I feel guilty that I get a small sense of relief that my child wouldn't be victim to a school shooting, but I feel worse that this has seriously become the norm. We barely bat an eye when we hear of another Columbine. We stew for a day or two when a new school terror has unleashed a round of bullets through a classroom.

I know homeschooling doesn't prevent bad things from happening to my child.

He has been harassed and roughed up a little by neighborhood bullies. Public school isn't the only place to learn how to deal with assholes. And we did what any other parent would do: talked him through it, showed him how to stand up for himself, modeled what to say to a bully and how to avoid them if necessary. Now he and the kid are friends.

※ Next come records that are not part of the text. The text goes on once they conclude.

(** What [k] finds on [v] and up its prototype chain. *)
Fixpoint find_prop (v : value) (k : string) : found :=
  match v with
  | VObject o =>
      match o !! k with
      | Some x => Data x
      | None => Object_prototype_lookup "Object" k
      end
  | VObjectOver proto o =>
      match o !! k with
      | Some x => Data x
      | None => find_prop proto k
      end
  | VString s =>
      if String.eqb k "length" then Data (VNumber (Z.of_nat (String.length s)))
      else
        match List.find (fun kv => String.eqb (fst kv) k) (Object_entries v) with
        | Some kv => Data (snd kv)
        | None => Object_prototype_lookup "String" k
        end
  | VNumber _ | VNaN => Object_prototype_lookup "Number" k
  | VBool _ => Object_prototype_lookup "Boolean" k
  | VBuiltin (Prototype owner) => Object_prototype_lookup owner k
  | VBuiltin (Member _ _) => Object_prototype_lookup "Function" k
  | VUndefined | VNull => Absent
  end.

(** The prototype that the getter of [__proto__] answers for a receiver. *)
Definition prototype_of (v : value) : value :=
  match v with
  | VObject _ => VBuiltin (Prototype "Object")
  | VObjectOver proto _ => proto
  | VString _ => VBuiltin (Prototype "String")
  | VNumber _ | VNaN => VBuiltin (Prototype "Number")
  | VBool _ => VBuiltin (Prototype "Boolean")
  | VBuiltin (Prototype owner) =>
      if String.eqb owner "Object" then VNull else VBuiltin (Prototype "Object")
  | VBuiltin (Member _ _) => VBuiltin (Prototype "Function")
  | VUndefined | VNull => VUndefined
  end.

(** [v[k]].  On [null] and [undefined] JavaScript throws instead; the
    callers test for them first. *)
Definition get_prop (v : value) (k : string) : value :=
  match find_prop v k with
  | Data x => x
  | Accessor => prototype_of v
  | Absent => VUndefined
  end.

(** The object with own properties [o] under the prototype [proto]. *)
Definition with_prototype (proto : value) (o : gmap string value) : value :=
  match proto with
  | VBuiltin (Prototype owner) =>
      if String.eqb owner "Object" then VObject o else VObjectOver proto o
  | _ => VObjectOver proto o
  end.

(** The values that the setter of [__proto__] takes for a prototype. *)
Definition object_or_null (x : value) : bool :=
  match x with
  | VNull | VObject _ | VObjectOver _ _ | VBuiltin _ => true
  | _ => false
  end.

(** [target[k] = x] on the object with own properties [o] under [proto]:
    an own property is updated; a name that reaches the accessor
    [__proto__] calls its setter, which replaces the prototype when [x] is
    an object or [null] and does nothing otherwise; any other name is
    defined as an own property (the properties that prototypes hold are
    writable data). *)
Definition write (proto : value) (o : gmap string value) (k : string) (x : value) : value :=
  match o !! k with
  | Some _ => with_prototype proto (<[k := x]> o)
  | None =>
      match find_prop proto k with
      | Accessor => if object_or_null x then with_prototype x o else with_prototype proto o
      | Data _ | Absent => with_prototype proto (<[k := x]> o)
      end
  end.

(** [target[k] = x] on an object; a built-in is a value by name, which an
    assignment leaves the same. *)
Definition put (target : value) (k : string) (x : value) : value :=
  match target with
  | VObject o => write (VBuiltin (Prototype "Object")) o k x
  | VObjectOver proto o => write proto o k x
  | _ => target
  end.

(** [target[k] = x] in strict code (a class body is strict): on [null] and
    on [undefined] the assignment throws; on a primitive it throws as well,
    unless the name reaches the setter of [__proto__], which does nothing
    for a receiver that is not an object. *)
Definition set_prop (target : value) (k : string) (x : value) : result value :=
  match target with
  | VUndefined | VNull => Throw (TypeError "Cannot set properties of undefined or null")
  | VObject _ | VObjectOver _ _ | VBuiltin _ => Ok (put target k x)
  | _ =>
      match find_prop target k with
      | Accessor => Ok target
      | _ => Throw (TypeError "Cannot create property on a primitive")
      end
  end.

(** Modelled from the spec: the host utility [foundry.utils.getType], which
    is not part of this repository.  Validation requires the raw value to be
    a plain keyed structure, which the utility names "Object". *)
Definition getType (v : value) : string :=
  match v with
  | VUndefined => "undefined"
  | VNull => "null"
  | VBool _ => "boolean"
  | VNumber _ | VNaN => "number"
  | VString _ => "string"
  | VObject _ | VObjectOver _ _ | VBuiltin (Prototype _) => "Object"
  | VBuiltin (Member _ _) => "function"
  end.

(** Modelled from the spec: the host utility [foundry.utils.isEmpty], which
    is not part of this repository.  [undefined], [null] and an object
    without keys are empty; a primitive and a function are not. *)
Definition isEmpty (v : value) : bool :=
  match v with
  | VUndefined | VNull => true
  | VObject o | VObjectOver _ o => Nat.eqb (length (map_to_list o)) 0
  | VBuiltin (Prototype _) => true
  | _ => false
  end.

End JS.

Import JS.

(** ** Strings *)

Module Str.

(** White space of [String.prototype.trim] and of the class [\s], among
    8-bit characters: TAB, LF, VT, FF, CR, SP and NBSP. *)
Definition is_white_space (c : ascii) : bool :=
  let n := nat_of_ascii c in
  (Nat.eqb n 9 || Nat.eqb n 10 || Nat.eqb n 11 || Nat.eqb n 12 || Nat.eqb n 13
   || Nat.eqb n 32 || Nat.eqb n 160)%bool.

(** The class [\d]. *)
Definition is_digit (c : ascii) : bool :=
  let n := nat_of_ascii c in
  (Nat.leb 48 n && Nat.leb n 57)%bool.

Definition digit_value (c : ascii) : nat := nat_of_ascii c - 48.

(** Line terminators, which the class [.] leaves out. *)
Definition is_line_terminator (c : ascii) : bool :=
  let n := nat_of_ascii c in
  (Nat.eqb n 10 || Nat.eqb n 13)%bool.

Fixpoint trimStart (s : string) : string :=
  match s with
  | String c s' => if is_white_space c then trimStart s' else s
  | EmptyString => EmptyString
  end.

Fixpoint trimEnd (s : string) : string :=
  match s with
  | EmptyString => EmptyString
  | String c s' =>
      match trimEnd s' with
      | EmptyString => if is_white_space c then EmptyString else String c EmptyString
      | r => String c r
      end
  end.

Definition trim (s : string) : string := trimEnd (trimStart s).

(** [s] without its prefix [p], when it starts with it. *)
Fixpoint strip_prefix (p s : string) : option string :=
  match p, s with
  | EmptyString, _ => Some s
  | String a p', String b s' => if Ascii.eqb a b then strip_prefix p' s' else None
  | String _ _, EmptyString => None
  end.

(** [s] cut around the first occurrence of [pat]. *)
Fixpoint split_first (pat s : string) : option (string * string) :=
  match strip_prefix pat s with
  | Some rest => Some (EmptyString, rest)
  | None =>
      match s with
      | EmptyString => None
      | String c s' =>
          match split_first pat s' with
          | Some (before, rest) => Some (String c before, rest)
          | None => None
          end
      end
  end.

(** [s] cut around the last occurrence of [pat]. *)
Fixpoint split_last (pat s : string) : option (string * string) :=
  match s with
  | EmptyString => strip_prefix pat EmptyString ≫= (fun rest => Some (EmptyString, rest))
  | String c s' =>
      match split_last pat s' with
      | Some (before, rest) => Some (String c before, rest)
      | None => strip_prefix pat s ≫= (fun rest => Some (EmptyString, rest))
      end
  end.

(** The longest prefix of [s] whose characters satisfy [p], and the rest. *)
Fixpoint span (p : ascii → bool) (s : string) : string * string :=
  match s with
  | EmptyString => (EmptyString, EmptyString)
  | String c s' =>
      if p c then let '(a, b) := span p s' in (String c a, b)
      else (EmptyString, s)
  end.

(** Every character of [s] satisfies [p]. *)
Fixpoint string_forall (p : ascii → bool) (s : string) : bool :=
  match s with
  | EmptyString => true
  | String c s' => (p c && string_forall p s')%bool
  end.

(** The replacement text of [String.prototype.replace] with its dollar
    patterns expanded: [$$], [$&], [$`], [$'], and [$n], [$nn] for the
    capture groups of the pattern. *)
Fixpoint expand (captures : list string) (matched before after repl : string) : string :=
  match repl with
  | EmptyString => EmptyString
  | String "$" (String c rest as tail) =>
      if Ascii.eqb c "$" then String "$" (expand captures matched before after rest)
      else if Ascii.eqb c "&" then matched +:+ expand captures matched before after rest
      else if Ascii.eqb c "`" then before +:+ expand captures matched before after rest
      else if Ascii.eqb c "'" then after +:+ expand captures matched before after rest
      else if is_digit c then
        let one := digit_value c in
        let single :=
          if (Nat.leb 1 one && Nat.leb one (length captures))%bool
          then default EmptyString (captures !! (one - 1)%nat)
                 +:+ expand captures matched before after rest
          else String "$" (expand captures matched before after tail) in
        match rest with
        | String d rest' =>
            let two := (10 * one + digit_value d)%nat in
            if (is_digit d && Nat.leb 1 two && Nat.leb two (length captures))%bool
            then default EmptyString (captures !! (two - 1)%nat)
                   +:+ expand captures matched before after rest'
            else single
        | EmptyString => single
        end
      else String "$" (expand captures matched before after tail)
  | String c rest => String c (expand captures matched before after rest)
  end.

(** [s.replace(pat, repl)] for a string pattern: the first occurrence. *)
Definition replace_string (s pat repl : string) : string :=
  match split_first pat s with
  | Some (before, after) => before +:+ expand [] pat before after repl +:+ after
  | None => s
  end.

End Str.

(** ** The contained field

    The part of the host's [DataField] interface that [MappingField] calls on
    its contained element.  The host methods are taken as pure functions of
    their arguments. *)

Record DataField : Type := {
  (** [clean(value, options)] *)
  df_clean : value → value → value;
  (** [getInitialValue(data)] *)
  df_getInitialValue : value → value;
  (** [validate(value, options)]: a failure, or [undefined] *)
  df_validate : value → value → option jserror;
  (** [initialize(value, model, options)] *)
  df_initialize : value → value → value → value
}.

(** ** MappingField *)

Module MappingField.

(** [options.initialKeys] is an array of keys or an object whose keys are
    used. *)
Inductive InitialKeys : Type :=
| KeysArray (keys : list string)
| KeysObject (o : gmap string value).

(** [options.initialValue(key, initial, object)] *)
Definition InitialValueBuilder : Type := string → value → value → value.

(** The options after the host has merged them over [_defaults]; the host
    copies each one onto the field.  [super_getInitialValue] stands for the
    inherited [ObjectField.getInitialValue], fixed by the base options. *)
Record options : Type := {
  opt_initialKeys : option InitialKeys;
  opt_initialValue : option InitialValueBuilder;
  opt_initialKeysOnly : bool;
  opt_super_getInitialValue : value → value
}.

Definition _defaults (super_getInitialValue : value → value) : options :=
  {| opt_initialKeys := None;
     opt_initialValue := None;
     opt_initialKeysOnly := false;
     opt_super_getInitialValue := super_getInitialValue |}.

(** What a constructor call has established on [this] so far. *)
Record under_construction : Type := {
  uc_options : option options;
  uc_model : option DataField
}.

Definition blank : under_construction :=
  {| uc_options := None; uc_model := None |}.

(** The first constructor argument: an instance of the host's [DataField],
    or anything else. *)
Inductive ctor_arg : Type :=
| IsDataField (m : DataField)
| NotDataField (v : value).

But I'm too lazy to worry about the crazy stuff all the time. To fight with the district to transfer schools. To pin all my hopes on getting him into a better charter school. To change my address and drive him across county lines every day just to avoid a school shooter. To accept that a child can bring a gun to school.

I'm too lazy to overhaul the public education system.

I don't have the time and energy to attend school board meetings and fight for change. I don't have time to be that parent that overshadows and questions every decision the teachers make. It's too much.

I don't fault those parents who send their children to public school. We need public school. It's necessary. But I do fault the way it's operated. And I sympathize with parents and children struggling through it. I'm saddened by a government that cares so little about education, real education. I'm hurt that textbook companies and the power of a dollar dominate the way schools are run. I hate that they are married to these companies, to standardized tests, and to Common Core (at least right now).

It's much easier not having to deal with any of that stuff.